Saved entries:

+++

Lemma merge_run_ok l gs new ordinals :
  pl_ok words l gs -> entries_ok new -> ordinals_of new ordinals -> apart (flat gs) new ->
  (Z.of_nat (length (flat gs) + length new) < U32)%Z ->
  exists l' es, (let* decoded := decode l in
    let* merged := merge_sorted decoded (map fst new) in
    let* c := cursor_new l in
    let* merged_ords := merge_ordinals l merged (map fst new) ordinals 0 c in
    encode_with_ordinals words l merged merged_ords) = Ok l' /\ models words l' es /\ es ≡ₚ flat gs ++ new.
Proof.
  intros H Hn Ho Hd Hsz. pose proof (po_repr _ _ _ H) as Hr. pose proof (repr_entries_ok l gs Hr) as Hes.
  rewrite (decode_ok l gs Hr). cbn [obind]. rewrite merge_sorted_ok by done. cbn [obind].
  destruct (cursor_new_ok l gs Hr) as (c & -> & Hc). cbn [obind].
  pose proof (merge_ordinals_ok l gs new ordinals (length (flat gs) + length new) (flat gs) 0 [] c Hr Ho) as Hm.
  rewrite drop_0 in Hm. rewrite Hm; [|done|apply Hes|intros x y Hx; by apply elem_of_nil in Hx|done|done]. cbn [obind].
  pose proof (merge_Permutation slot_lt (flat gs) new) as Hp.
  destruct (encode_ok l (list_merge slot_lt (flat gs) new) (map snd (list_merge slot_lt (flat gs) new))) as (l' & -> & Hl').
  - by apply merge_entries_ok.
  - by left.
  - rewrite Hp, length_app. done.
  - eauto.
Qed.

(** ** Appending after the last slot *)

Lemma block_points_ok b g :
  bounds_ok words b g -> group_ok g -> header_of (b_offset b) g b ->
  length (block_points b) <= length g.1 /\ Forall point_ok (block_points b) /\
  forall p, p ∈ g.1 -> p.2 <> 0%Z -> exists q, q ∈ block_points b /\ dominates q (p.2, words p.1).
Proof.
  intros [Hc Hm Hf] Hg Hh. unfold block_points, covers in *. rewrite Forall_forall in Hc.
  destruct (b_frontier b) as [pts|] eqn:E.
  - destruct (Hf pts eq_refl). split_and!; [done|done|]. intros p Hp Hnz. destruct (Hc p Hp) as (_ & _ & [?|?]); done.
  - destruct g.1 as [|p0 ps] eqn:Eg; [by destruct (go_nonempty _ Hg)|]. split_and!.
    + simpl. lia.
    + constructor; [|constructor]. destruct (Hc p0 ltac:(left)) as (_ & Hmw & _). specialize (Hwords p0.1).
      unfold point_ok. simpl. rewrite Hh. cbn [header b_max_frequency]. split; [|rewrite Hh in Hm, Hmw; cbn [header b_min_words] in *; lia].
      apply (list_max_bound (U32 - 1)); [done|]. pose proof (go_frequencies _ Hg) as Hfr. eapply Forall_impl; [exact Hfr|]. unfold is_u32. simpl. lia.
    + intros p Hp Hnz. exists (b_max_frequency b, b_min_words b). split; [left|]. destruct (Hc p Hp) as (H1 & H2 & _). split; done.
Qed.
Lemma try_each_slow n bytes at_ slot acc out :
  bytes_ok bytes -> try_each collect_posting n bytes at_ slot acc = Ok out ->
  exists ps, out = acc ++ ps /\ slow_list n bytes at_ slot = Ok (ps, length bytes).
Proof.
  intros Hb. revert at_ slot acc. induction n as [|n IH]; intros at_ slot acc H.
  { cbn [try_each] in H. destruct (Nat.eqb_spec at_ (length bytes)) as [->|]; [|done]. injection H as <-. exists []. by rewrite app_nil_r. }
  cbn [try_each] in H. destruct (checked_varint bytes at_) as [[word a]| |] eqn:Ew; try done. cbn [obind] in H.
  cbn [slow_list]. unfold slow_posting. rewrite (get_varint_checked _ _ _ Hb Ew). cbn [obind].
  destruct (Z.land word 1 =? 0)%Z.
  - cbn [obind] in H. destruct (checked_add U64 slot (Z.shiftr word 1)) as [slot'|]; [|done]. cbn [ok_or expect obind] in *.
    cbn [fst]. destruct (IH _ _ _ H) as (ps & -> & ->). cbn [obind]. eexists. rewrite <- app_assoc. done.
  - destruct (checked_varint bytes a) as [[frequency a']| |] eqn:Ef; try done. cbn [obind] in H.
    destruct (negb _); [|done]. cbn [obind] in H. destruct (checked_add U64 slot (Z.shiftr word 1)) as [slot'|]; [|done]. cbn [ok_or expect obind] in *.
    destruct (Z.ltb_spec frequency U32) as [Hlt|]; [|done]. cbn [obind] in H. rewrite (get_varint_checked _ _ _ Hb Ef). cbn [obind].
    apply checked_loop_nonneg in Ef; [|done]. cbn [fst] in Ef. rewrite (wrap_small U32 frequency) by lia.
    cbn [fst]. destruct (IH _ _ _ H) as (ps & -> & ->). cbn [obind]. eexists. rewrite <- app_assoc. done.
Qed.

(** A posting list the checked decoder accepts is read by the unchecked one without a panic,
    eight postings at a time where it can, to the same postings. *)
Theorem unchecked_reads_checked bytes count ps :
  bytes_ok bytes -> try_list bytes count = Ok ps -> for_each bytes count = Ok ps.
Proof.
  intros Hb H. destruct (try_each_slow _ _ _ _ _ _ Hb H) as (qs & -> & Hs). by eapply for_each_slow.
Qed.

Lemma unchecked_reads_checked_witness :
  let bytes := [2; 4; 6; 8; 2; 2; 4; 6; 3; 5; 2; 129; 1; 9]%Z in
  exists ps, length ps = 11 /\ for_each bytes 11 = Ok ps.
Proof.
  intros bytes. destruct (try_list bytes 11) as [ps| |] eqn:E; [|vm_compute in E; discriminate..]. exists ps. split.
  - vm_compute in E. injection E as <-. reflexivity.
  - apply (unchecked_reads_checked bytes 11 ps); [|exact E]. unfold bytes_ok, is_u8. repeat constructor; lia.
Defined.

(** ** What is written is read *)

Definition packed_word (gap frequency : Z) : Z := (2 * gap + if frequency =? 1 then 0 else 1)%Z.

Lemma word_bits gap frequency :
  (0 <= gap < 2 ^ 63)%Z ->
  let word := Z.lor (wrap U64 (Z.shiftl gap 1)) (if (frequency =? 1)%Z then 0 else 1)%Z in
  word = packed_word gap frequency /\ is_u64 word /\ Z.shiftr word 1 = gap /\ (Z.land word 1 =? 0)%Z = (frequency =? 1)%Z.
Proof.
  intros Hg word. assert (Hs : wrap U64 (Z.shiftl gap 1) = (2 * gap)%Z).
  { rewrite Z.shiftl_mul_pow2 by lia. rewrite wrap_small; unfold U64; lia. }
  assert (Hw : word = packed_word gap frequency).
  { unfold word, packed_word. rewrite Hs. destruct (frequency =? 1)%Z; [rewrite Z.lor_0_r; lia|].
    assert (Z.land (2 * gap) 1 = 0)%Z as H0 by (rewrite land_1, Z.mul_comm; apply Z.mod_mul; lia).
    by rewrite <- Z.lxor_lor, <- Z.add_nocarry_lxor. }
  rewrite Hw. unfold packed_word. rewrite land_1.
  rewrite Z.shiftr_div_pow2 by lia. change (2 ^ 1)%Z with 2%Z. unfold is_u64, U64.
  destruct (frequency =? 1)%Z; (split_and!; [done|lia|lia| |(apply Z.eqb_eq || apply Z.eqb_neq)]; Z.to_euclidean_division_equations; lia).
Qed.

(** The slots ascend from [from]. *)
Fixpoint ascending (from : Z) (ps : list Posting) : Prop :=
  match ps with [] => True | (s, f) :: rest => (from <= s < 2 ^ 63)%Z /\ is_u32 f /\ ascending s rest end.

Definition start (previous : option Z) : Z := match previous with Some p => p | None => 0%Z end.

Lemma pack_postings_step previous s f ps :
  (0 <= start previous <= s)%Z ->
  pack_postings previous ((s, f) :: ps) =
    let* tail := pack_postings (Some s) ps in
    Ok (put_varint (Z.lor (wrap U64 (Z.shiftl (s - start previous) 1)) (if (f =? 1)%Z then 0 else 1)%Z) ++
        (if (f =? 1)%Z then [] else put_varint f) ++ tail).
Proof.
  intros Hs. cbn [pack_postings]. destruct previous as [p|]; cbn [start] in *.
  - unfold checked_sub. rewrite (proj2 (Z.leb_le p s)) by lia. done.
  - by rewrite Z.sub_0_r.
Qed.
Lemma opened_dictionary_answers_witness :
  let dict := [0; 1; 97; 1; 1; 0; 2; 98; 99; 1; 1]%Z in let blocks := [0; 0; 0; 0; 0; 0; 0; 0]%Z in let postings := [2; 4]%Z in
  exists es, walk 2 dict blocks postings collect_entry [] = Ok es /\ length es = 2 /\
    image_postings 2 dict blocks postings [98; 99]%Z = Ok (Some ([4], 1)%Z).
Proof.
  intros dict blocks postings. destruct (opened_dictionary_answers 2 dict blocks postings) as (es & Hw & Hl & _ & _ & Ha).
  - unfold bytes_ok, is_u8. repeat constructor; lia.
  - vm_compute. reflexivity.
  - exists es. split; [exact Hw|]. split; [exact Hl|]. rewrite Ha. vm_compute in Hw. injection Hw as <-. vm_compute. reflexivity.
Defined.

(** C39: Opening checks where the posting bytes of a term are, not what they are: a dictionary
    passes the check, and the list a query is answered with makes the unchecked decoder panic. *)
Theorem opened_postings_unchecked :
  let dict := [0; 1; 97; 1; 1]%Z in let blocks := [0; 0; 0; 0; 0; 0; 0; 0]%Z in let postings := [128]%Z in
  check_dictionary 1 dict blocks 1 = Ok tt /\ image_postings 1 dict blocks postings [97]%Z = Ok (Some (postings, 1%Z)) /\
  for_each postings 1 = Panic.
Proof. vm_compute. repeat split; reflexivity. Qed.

+++

• **TASK STATEMENT**: Every line above from the line with "specialize (Hwords p0.1)." to the line with "destruct (Z.land word 1 =? 0)%Z.", both included, must be reproduced exactly, and no other line may appear.

• **SOLUTION TO THIS PROBLEM**:
    + constructor; [|constructor]. destruct (Hc p0 ltac:(left)) as (_ & Hmw & _). specialize (Hwords p0.1).
      unfold point_ok. simpl. rewrite Hh. cbn [header b_max_frequency]. split; [|rewrite Hh in Hm, Hmw; cbn [header b_min_words] in *; lia].
      apply (list_max_bound (U32 - 1)); [done|]. pose proof (go_frequencies _ Hg) as Hfr. eapply Forall_impl; [exact Hfr|]. unfold is_u32. simpl. lia.
    + intros p Hp Hnz. exists (b_max_frequency b, b_min_words b). split; [left|]. destruct (Hc p Hp) as (H1 & H2 & _). split; done.
Qed.
Lemma try_each_slow n bytes at_ slot acc out :
  bytes_ok bytes -> try_each collect_posting n bytes at_ slot acc = Ok out ->
  exists ps, out = acc ++ ps /\ slow_list n bytes at_ slot = Ok (ps, length bytes).
Proof.
  intros Hb. revert at_ slot acc. induction n as [|n IH]; intros at_ slot acc H.
  { cbn [try_each] in H. destruct (Nat.eqb_spec at_ (length bytes)) as [->|]; [|done]. injection H as <-. exists []. by rewrite app_nil_r. }
  cbn [try_each] in H. destruct (checked_varint bytes at_) as [[word a]| |] eqn:Ew; try done. cbn [obind] in H.
  cbn [slow_list]. unfold slow_posting. rewrite (get_varint_checked _ _ _ Hb Ew). cbn [obind].
  destruct (Z.land word 1 =? 0)%Z.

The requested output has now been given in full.